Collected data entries
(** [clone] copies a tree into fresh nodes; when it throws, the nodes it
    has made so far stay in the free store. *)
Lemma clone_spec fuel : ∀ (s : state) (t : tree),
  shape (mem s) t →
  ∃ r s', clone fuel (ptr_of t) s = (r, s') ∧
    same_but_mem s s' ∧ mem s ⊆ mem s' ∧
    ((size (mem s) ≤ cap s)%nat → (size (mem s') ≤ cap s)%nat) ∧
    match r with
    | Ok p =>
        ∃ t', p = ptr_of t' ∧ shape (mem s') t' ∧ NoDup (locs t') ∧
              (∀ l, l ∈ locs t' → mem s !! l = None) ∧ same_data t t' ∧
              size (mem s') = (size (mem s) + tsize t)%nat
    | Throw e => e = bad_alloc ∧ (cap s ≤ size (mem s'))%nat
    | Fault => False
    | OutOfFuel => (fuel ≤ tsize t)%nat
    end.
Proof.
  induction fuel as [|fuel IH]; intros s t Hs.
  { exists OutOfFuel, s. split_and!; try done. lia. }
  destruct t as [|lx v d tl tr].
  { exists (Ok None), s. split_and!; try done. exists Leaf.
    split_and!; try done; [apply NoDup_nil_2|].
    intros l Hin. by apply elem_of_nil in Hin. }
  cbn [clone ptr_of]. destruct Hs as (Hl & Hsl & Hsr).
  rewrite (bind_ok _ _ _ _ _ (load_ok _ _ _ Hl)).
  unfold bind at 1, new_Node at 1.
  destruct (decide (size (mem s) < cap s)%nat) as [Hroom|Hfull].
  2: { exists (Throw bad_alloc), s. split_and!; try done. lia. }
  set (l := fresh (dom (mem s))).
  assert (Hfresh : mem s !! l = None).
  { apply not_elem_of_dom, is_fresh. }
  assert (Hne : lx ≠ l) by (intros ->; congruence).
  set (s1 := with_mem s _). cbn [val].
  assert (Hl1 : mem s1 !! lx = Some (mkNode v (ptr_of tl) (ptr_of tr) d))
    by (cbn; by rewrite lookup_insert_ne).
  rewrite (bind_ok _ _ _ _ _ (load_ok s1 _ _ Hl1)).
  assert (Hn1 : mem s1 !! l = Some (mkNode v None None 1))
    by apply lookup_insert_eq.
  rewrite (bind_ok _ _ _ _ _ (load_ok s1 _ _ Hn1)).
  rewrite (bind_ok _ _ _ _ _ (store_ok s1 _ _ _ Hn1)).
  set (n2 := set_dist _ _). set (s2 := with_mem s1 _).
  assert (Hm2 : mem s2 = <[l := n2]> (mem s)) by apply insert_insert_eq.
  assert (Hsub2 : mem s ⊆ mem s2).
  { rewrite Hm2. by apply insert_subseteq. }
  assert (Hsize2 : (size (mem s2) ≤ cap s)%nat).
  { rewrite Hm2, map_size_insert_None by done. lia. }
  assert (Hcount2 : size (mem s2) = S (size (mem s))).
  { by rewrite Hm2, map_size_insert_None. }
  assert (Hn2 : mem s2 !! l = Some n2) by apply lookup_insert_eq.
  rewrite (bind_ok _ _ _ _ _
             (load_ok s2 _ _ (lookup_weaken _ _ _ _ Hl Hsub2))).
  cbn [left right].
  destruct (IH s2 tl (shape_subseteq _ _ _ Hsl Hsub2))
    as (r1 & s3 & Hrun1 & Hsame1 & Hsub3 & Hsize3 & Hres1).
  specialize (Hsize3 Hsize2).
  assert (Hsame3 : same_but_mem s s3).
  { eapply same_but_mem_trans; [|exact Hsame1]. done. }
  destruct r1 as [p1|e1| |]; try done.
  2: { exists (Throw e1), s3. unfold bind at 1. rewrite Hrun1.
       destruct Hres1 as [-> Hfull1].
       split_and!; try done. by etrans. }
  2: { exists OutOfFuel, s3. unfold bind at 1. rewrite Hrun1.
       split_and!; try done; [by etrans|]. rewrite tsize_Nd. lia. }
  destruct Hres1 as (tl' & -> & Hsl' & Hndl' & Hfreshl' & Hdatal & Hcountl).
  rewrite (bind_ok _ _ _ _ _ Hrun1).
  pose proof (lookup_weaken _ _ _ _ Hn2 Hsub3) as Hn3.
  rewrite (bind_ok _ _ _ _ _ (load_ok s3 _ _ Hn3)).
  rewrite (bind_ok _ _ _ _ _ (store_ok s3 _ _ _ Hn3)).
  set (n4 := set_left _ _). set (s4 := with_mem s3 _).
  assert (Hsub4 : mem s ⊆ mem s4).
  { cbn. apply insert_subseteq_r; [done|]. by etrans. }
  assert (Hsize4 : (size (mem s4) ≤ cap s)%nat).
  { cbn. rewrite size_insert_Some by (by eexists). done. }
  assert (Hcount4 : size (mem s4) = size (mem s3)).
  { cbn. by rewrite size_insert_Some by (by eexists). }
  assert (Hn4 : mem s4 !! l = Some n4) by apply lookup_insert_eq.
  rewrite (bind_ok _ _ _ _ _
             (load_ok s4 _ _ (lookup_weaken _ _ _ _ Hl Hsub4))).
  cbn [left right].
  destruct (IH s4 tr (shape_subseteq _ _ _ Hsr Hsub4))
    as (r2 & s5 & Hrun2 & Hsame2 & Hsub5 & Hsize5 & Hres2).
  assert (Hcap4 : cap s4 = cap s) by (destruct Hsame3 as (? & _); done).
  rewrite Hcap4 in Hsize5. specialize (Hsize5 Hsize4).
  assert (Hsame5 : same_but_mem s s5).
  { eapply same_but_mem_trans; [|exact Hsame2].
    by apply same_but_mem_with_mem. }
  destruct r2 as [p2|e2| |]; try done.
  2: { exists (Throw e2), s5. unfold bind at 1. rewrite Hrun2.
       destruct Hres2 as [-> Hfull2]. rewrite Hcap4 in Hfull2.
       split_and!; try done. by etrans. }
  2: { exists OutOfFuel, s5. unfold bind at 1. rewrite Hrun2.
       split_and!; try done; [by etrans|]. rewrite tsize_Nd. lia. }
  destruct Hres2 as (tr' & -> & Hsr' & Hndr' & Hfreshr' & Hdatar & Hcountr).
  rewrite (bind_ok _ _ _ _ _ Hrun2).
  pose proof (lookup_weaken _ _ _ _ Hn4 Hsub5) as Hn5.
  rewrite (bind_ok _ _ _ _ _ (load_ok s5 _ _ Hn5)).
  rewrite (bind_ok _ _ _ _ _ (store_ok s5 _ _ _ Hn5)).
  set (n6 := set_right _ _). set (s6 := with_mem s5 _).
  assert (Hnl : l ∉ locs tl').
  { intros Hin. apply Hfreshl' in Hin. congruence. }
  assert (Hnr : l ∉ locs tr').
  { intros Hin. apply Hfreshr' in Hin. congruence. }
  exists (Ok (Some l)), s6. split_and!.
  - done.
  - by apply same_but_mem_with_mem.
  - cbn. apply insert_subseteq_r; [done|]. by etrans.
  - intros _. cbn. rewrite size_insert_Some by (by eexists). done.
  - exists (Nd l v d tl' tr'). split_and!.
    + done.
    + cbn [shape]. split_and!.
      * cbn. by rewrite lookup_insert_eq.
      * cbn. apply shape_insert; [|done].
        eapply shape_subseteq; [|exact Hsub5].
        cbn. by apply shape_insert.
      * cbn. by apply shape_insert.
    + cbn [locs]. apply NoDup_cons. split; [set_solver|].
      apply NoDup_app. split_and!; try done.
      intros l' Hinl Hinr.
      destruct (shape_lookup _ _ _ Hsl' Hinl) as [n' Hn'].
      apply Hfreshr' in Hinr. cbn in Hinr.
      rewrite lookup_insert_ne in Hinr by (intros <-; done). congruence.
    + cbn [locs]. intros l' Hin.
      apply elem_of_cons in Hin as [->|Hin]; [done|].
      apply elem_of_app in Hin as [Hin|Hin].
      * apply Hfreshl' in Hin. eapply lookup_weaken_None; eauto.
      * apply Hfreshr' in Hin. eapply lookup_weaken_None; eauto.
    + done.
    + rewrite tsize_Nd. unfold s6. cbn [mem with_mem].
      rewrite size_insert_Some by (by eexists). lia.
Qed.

How to complete this task - Transcribe the entries above word for word, from the first line through the line containing "assert (Hn1 : mem", and nothing else.

Your response -
(** [clone] copies a tree into fresh nodes; when it throws, the nodes it
    has made so far stay in the free store. *)
Lemma clone_spec fuel : ∀ (s : state) (t : tree),
  shape (mem s) t →
  ∃ r s', clone fuel (ptr_of t) s = (r, s') ∧
    same_but_mem s s' ∧ mem s ⊆ mem s' ∧
    ((size (mem s) ≤ cap s)%nat → (size (mem s') ≤ cap s)%nat) ∧
    match r with
    | Ok p =>
        ∃ t', p = ptr_of t' ∧ shape (mem s') t' ∧ NoDup (locs t') ∧
              (∀ l, l ∈ locs t' → mem s !! l = None) ∧ same_data t t' ∧
              size (mem s') = (size (mem s) + tsize t)%nat
    | Throw e => e = bad_alloc ∧ (cap s ≤ size (mem s'))%nat
    | Fault => False
    | OutOfFuel => (fuel ≤ tsize t)%nat
    end.
Proof.
  induction fuel as [|fuel IH]; intros s t Hs.
  { exists OutOfFuel, s. split_and!; try done. lia. }
  destruct t as [|lx v d tl tr].
  { exists (Ok None), s. split_and!; try done. exists Leaf.
    split_and!; try done; [apply NoDup_nil_2|].
    intros l Hin. by apply elem_of_nil in Hin. }
  cbn [clone ptr_of]. destruct Hs as (Hl & Hsl & Hsr).
  rewrite (bind_ok _ _ _ _ _ (load_ok _ _ _ Hl)).
  unfold bind at 1, new_Node at 1.
  destruct (decide (size (mem s) < cap s)%nat) as [Hroom|Hfull].
  2: { exists (Throw bad_alloc), s. split_and!; try done. lia. }
  set (l := fresh (dom (mem s))).
  assert (Hfresh : mem s !! l = None).
  { apply not_elem_of_dom, is_fresh. }
  assert (Hne : lx ≠ l) by (intros ->; congruence).
  set (s1 := with_mem s _). cbn [val].
  assert (Hl1 : mem s1 !! lx = Some (mkNode v (ptr_of tl) (ptr_of tr) d))
    by (cbn; by rewrite lookup_insert_ne).
  rewrite (bind_ok _ _ _ _ _ (load_ok s1 _ _ Hl1)).
  assert (Hn1 : mem s1 !! l = Some (mkNode v None None 1))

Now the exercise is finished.